Saved data entries
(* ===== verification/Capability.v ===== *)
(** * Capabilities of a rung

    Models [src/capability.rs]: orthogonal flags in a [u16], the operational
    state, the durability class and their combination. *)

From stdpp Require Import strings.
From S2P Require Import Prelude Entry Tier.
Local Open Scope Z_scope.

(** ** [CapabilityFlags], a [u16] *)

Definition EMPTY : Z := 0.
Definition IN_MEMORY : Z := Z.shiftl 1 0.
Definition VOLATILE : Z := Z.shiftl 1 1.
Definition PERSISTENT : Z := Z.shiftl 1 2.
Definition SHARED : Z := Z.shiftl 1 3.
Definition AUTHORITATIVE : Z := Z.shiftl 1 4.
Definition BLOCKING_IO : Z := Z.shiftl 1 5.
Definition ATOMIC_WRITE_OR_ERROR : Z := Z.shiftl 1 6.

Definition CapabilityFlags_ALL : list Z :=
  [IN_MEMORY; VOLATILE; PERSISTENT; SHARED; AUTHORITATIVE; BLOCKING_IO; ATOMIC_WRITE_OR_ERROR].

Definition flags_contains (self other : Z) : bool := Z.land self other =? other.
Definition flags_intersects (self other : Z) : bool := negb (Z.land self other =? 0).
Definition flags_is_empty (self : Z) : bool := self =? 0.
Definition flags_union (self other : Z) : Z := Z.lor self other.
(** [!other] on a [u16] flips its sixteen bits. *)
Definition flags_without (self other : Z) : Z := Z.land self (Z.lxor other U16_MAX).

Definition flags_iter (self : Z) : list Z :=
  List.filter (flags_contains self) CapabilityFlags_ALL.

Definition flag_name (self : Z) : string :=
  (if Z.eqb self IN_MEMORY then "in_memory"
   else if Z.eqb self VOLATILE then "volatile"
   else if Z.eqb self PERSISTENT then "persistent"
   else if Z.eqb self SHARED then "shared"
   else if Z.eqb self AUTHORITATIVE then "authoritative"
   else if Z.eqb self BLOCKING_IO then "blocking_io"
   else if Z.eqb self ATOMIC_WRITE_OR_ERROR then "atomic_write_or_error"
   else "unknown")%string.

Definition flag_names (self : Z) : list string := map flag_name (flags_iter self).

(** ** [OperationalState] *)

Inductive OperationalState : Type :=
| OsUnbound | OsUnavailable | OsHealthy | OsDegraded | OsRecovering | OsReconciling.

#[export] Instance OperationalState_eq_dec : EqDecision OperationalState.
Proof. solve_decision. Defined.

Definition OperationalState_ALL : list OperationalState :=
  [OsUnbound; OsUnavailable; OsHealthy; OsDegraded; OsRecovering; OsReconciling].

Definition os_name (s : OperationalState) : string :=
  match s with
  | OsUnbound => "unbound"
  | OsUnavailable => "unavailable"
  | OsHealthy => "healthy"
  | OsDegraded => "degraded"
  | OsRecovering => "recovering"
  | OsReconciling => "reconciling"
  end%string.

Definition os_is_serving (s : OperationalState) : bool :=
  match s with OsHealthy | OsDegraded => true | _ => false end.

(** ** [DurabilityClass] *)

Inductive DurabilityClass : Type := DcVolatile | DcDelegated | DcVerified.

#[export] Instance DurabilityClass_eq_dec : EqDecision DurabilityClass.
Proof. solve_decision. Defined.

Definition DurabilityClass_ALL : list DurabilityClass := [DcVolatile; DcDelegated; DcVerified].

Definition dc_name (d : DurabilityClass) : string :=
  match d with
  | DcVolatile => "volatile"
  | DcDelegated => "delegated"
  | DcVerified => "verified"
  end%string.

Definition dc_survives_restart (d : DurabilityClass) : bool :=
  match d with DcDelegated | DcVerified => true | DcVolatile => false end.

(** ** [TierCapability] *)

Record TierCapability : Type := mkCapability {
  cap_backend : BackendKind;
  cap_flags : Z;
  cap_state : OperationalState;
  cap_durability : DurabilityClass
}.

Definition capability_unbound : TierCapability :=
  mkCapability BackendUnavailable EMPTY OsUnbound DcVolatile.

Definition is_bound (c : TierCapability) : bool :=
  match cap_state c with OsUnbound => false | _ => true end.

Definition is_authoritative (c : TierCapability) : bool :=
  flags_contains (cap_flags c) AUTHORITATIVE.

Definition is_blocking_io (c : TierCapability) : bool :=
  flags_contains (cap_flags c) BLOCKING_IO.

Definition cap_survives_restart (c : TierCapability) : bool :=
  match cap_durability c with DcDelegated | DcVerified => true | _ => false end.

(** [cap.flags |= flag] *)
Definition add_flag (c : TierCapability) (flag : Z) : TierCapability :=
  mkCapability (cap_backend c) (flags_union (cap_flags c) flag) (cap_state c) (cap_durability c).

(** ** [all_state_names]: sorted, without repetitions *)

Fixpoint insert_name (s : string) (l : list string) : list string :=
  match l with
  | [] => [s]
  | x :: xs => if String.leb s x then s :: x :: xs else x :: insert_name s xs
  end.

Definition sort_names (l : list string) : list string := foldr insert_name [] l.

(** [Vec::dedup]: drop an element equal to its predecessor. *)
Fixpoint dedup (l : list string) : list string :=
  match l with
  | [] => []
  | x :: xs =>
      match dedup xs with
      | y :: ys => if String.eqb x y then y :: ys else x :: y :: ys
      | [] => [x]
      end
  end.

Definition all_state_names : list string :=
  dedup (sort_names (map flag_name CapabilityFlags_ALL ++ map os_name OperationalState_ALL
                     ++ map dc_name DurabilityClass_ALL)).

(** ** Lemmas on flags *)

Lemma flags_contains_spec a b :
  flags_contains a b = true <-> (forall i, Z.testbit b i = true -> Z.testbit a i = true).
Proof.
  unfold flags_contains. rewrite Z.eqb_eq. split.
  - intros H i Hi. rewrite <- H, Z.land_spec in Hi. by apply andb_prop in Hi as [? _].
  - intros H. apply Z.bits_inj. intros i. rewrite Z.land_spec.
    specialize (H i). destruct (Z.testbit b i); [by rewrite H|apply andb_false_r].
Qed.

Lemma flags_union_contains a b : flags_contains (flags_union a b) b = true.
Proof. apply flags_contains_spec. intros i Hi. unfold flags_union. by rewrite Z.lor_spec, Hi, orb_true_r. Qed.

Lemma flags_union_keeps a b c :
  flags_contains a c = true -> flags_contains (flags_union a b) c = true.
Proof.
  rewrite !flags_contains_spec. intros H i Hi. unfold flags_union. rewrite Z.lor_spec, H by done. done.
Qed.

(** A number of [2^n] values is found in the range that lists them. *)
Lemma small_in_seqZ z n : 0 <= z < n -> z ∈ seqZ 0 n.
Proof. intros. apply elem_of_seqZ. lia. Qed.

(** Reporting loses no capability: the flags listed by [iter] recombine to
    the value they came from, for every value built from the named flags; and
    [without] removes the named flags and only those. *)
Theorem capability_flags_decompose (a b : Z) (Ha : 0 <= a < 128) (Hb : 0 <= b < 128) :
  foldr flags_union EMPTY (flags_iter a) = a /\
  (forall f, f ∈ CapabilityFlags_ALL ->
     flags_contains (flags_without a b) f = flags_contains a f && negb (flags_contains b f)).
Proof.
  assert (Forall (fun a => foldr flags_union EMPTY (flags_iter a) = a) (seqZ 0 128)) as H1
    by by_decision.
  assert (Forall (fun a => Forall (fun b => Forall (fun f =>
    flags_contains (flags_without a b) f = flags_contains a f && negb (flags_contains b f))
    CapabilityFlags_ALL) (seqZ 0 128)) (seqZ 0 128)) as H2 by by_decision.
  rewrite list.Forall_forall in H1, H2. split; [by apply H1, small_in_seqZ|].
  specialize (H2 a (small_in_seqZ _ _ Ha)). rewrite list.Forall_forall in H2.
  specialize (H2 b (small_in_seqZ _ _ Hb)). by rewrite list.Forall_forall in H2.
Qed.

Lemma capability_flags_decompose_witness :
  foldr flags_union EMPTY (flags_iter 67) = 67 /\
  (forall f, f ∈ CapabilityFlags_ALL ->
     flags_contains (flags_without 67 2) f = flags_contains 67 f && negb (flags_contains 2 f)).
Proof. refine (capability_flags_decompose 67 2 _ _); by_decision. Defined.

==

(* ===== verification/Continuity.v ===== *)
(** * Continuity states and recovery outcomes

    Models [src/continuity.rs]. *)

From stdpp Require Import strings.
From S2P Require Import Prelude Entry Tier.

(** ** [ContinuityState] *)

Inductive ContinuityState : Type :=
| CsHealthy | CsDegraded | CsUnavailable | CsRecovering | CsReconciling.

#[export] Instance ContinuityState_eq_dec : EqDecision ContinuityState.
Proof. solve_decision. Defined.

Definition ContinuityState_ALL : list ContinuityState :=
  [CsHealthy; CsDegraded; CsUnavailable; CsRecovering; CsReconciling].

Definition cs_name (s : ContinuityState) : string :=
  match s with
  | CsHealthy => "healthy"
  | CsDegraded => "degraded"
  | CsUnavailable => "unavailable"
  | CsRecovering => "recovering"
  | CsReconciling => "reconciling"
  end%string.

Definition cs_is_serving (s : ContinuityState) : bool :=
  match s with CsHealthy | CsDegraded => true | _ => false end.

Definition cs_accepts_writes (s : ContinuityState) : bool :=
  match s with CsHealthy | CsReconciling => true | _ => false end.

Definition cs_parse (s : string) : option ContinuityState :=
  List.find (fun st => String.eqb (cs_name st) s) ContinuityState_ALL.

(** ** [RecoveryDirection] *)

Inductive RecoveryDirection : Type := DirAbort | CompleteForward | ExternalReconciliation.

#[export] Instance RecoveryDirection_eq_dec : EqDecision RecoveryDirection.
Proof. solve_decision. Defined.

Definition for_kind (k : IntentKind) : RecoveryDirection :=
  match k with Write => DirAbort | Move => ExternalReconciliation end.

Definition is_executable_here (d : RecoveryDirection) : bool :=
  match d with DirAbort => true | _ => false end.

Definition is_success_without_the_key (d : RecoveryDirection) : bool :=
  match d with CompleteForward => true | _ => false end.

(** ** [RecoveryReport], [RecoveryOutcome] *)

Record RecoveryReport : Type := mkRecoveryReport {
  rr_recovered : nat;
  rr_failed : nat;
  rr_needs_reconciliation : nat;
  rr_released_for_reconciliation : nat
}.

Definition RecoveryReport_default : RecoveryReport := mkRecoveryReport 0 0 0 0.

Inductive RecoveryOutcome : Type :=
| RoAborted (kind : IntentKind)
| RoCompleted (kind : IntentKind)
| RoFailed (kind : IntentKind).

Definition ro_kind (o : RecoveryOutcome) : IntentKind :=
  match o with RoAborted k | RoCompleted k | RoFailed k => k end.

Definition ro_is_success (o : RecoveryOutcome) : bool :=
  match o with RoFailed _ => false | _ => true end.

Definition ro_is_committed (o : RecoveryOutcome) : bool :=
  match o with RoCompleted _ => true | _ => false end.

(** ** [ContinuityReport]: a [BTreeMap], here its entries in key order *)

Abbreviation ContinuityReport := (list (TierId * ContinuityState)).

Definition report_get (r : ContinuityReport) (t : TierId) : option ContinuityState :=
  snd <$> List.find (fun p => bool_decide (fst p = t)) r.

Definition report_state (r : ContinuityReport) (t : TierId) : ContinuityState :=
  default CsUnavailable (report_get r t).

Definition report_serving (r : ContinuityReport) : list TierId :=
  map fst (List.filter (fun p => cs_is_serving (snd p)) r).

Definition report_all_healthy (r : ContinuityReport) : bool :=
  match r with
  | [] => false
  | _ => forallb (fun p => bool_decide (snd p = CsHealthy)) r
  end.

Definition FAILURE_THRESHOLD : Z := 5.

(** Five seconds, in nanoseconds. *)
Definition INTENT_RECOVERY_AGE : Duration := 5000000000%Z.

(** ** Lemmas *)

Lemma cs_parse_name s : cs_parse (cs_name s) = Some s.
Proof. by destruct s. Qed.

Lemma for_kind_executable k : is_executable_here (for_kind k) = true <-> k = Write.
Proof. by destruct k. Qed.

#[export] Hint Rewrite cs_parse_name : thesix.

GOAL OF THE EXERCISE
Wherever the string "foldr" occurs in the data, copy the line that holds it.

ANSWER TO THE EXERCISE
Definition sort_names (l : list string) : list string := foldr insert_name [] l.
  foldr flags_union EMPTY (flags_iter a) = a /\
  assert (Forall (fun a => foldr flags_union EMPTY (flags_iter a) = a) (seqZ 0 128)) as H1
  foldr flags_union EMPTY (flags_iter 67) = 67 /\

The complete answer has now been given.